## EECS 491 Assignment 3

  Yue Shu  
  Spring 2019  
  Prof. Lewicki  

# Exercise 1. MRFs and Images Denoising

In this problem, you will implement the image de-noising example using a Markov Random Field (MRF).  This material on MRFs is covered in the textbook (Barber) in chapter 4.2.5. The lecture and this problem is based on the presentation in Bishop in chapter 8.3, which is available online.

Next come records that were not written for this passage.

(** * Healthcare-claims fraud scoring: the ensemble, its three adapters and
      their feature engineering, embedded from the Python sources

    Sources embedded here:
    - [models/ensemble_model.py]       ([FraudDetectionEnsemble])
    - [models/random_forest_model.py]  ([FraudDetectionRandomForest])
    - [models/autoencoder_model.py]    ([FraudDetectionAutoencoder])
    - [models/kmeans_model.py]         ([FraudDetectionKMeans])
    - [data/synthetic_data_generator.py] ([add_fraud_indicators])
    - [api/fraud_detection_api.py]     ([predict_fraud], [batch_analysis])

    Numbers.  The Python code computes on [float] / numpy [float64].  Every
    numeric definition below is written once, over an interface [Scalar]
    of the arithmetic the code uses, and the interface has two instances:
    binary64 (Rocq's primitive floats, the arithmetic the program really
    runs) and exact rationals [Q].  Structural facts are proved for every
    instance; facts that need the laws of arithmetic are proved for [Q];
    concrete runs are evaluated on binary64.

    Fitted models.  A fitted forest, autoencoder or k-means pipeline
    (engineered features, the columns kept at training, scaler, model) is
    a library object; it appears as a function from the input table to one
    value per row, which is what the pipeline yields on a table it
    accepts.  Which tables a fitted pipeline accepts is not part of that
    function: at prediction time the real pipeline raises [KeyError] when
    a column kept at training is missing from the engineered table, and
    the cluster pipeline multiplies rows that share patient and date.  The
    statements about the three adapters' [predict] are therefore about
    calls that return.  The code around the pipelines (guards, thresholds,
    voting, normalisation, search) and [prepare_features] itself are
    embedded as written. *)

From Stdlib Require Import ZArith QArith Qround List String Bool Lia Lqa.
From Stdlib Require Import Floats Uint63.
Import ListNotations.

Set Warnings "-inexact-float".
#[local] Open Scope Z_scope.

(* ================================================================== *)
(** * Exceptions *)

(** The Python exceptions the embedded code raises or lets escape. *)
Inductive exception : Type :=
| ValueError (msg : string)
| KeyError (key : string)
| IndexError (msg : string)
| TypeError (msg : string)
| ZeroDivisionError.

Inductive result (A : Type) : Type :=
| Ok (a : A)
| Raise (e : exception).

Arguments Ok {A} a.
Arguments Raise {A} e.

Definition bind {A B : Type} (r : result A) (k : A -> result B) : result B :=
  match r with
  | Ok a => k a
  | Raise e => Raise e
  end.

Notation "x <- e ;; k" := (bind e (fun x => k))
  (at level 61, e at next level, right associativity).
Notation "' p <- e ;; k" := (bind e (fun x => match x with p => k end))
  (at level 61, p pattern, e at next level, right associativity).

(* ================================================================== *)
(** * Scalars: the arithmetic of Python floats *)

Class Scalar (T : Type) : Type := {
  lit : Q -> T;            (* a decimal literal, or an integer turned into a float *)
  add : T -> T -> T;
  sub : T -> T -> T;
  mul : T -> T -> T;
  div : T -> T -> T;
  ltb : T -> T -> bool;    (* [a < b] *)
  leb : T -> T -> bool;    (* [a <= b] *)
  floor : T -> Z           (* [int(numpy.floor(a))] *)
}.

(** ** Exact rationals *)

Definition Qltb (a b : Q) : bool := negb (Qle_bool b a).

As discussed in class, energy function for this MRF is

$$ E(\mathbf{x}, \mathbf{y}) = h \sum_i x_i - \beta \sum_{i,j} x_i x_j - \eta \sum_i x_i y_i $$

where the binary variables $x_i$ represent the unknown, noise-free image pixels, which are binary, i.e. black or white.  The variables $y_i$ represent the observed noisy pixels, i.e. the pixel could randomly change from black ($=-1$) to white ($=+1$) or vice-versa.  

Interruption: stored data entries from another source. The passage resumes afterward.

(** * fws: a shallow embedding of the uploader and watcher pipelines

    The development follows the Go packages of the repository:
    [utils] (command executor, logger, file helpers), [watcher]
    (the reconciliation loop) and [uploader] (the transfer pipeline and
    its remote copy transport).

    External collaborators (the shell, the file system, the clock and
    the SSH transport) are a type class [Host] over an abstract world
    [W]; every Go function becomes a state-passing computation over the
    world and a trace of the calls it made, each with what it returned.
    What the shell and the container runtime make of the text of the run
    command is modelled apart, in [Sh] and [Docker]. *)

From Stdlib Require Import ZArith List String Ascii Bool Lia DecimalString.
Import ListNotations.
Local Open Scope string_scope.
Local Open Scope Z_scope.

(* ================================================================= *)
(** ** Models of the Go standard library functions the code calls *)
(* ================================================================= *)

Module GoLib.

(** [time.Duration] is a count of nanoseconds. *)
Definition Second : Z := 1000000000.
Definition Minute : Z := 60 * Second.

(** [strings.HasSuffix]: [len(s) >= len(suffix) &&
    s[len(s)-len(suffix):] == suffix]. *)
Definition HasSuffix (s suffix : string) : bool :=
  (String.length suffix <=? String.length s)%nat &&
  String.eqb
    (substring (String.length s - String.length suffix)
               (String.length suffix) s)
    suffix.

The corresponding joint probability distribution over the variables is

$$ p(\mathbf{x},\mathbf{y}) = \frac{1}{Z} \exp \left[ -E(\mathbf{x},\mathbf{y}) \right] $$

## 1.1 Derive the equation that specifies the change in the energy equation when one variable changes state.

Started with the original energy function equation $E$, we have: 

$$ E(\mathbf{x}, \mathbf{y}) = h \sum_i x_i - \beta \sum_{i,j} x_i x_j - \eta \sum_i x_i y_i $$

  Now let $x_k'$ denote the state of $x_k$ after changing, and $E'$ denotes the new energy equation.
  Since each pixel of the image we're discussing here is a binary variable, we may simply assume that the change of one variable is either from $+1$ to $-1$ or vice-versa. By flipping the state of $x_i$, we simply flip by sign and thus obtain $x_i' = -x_i$.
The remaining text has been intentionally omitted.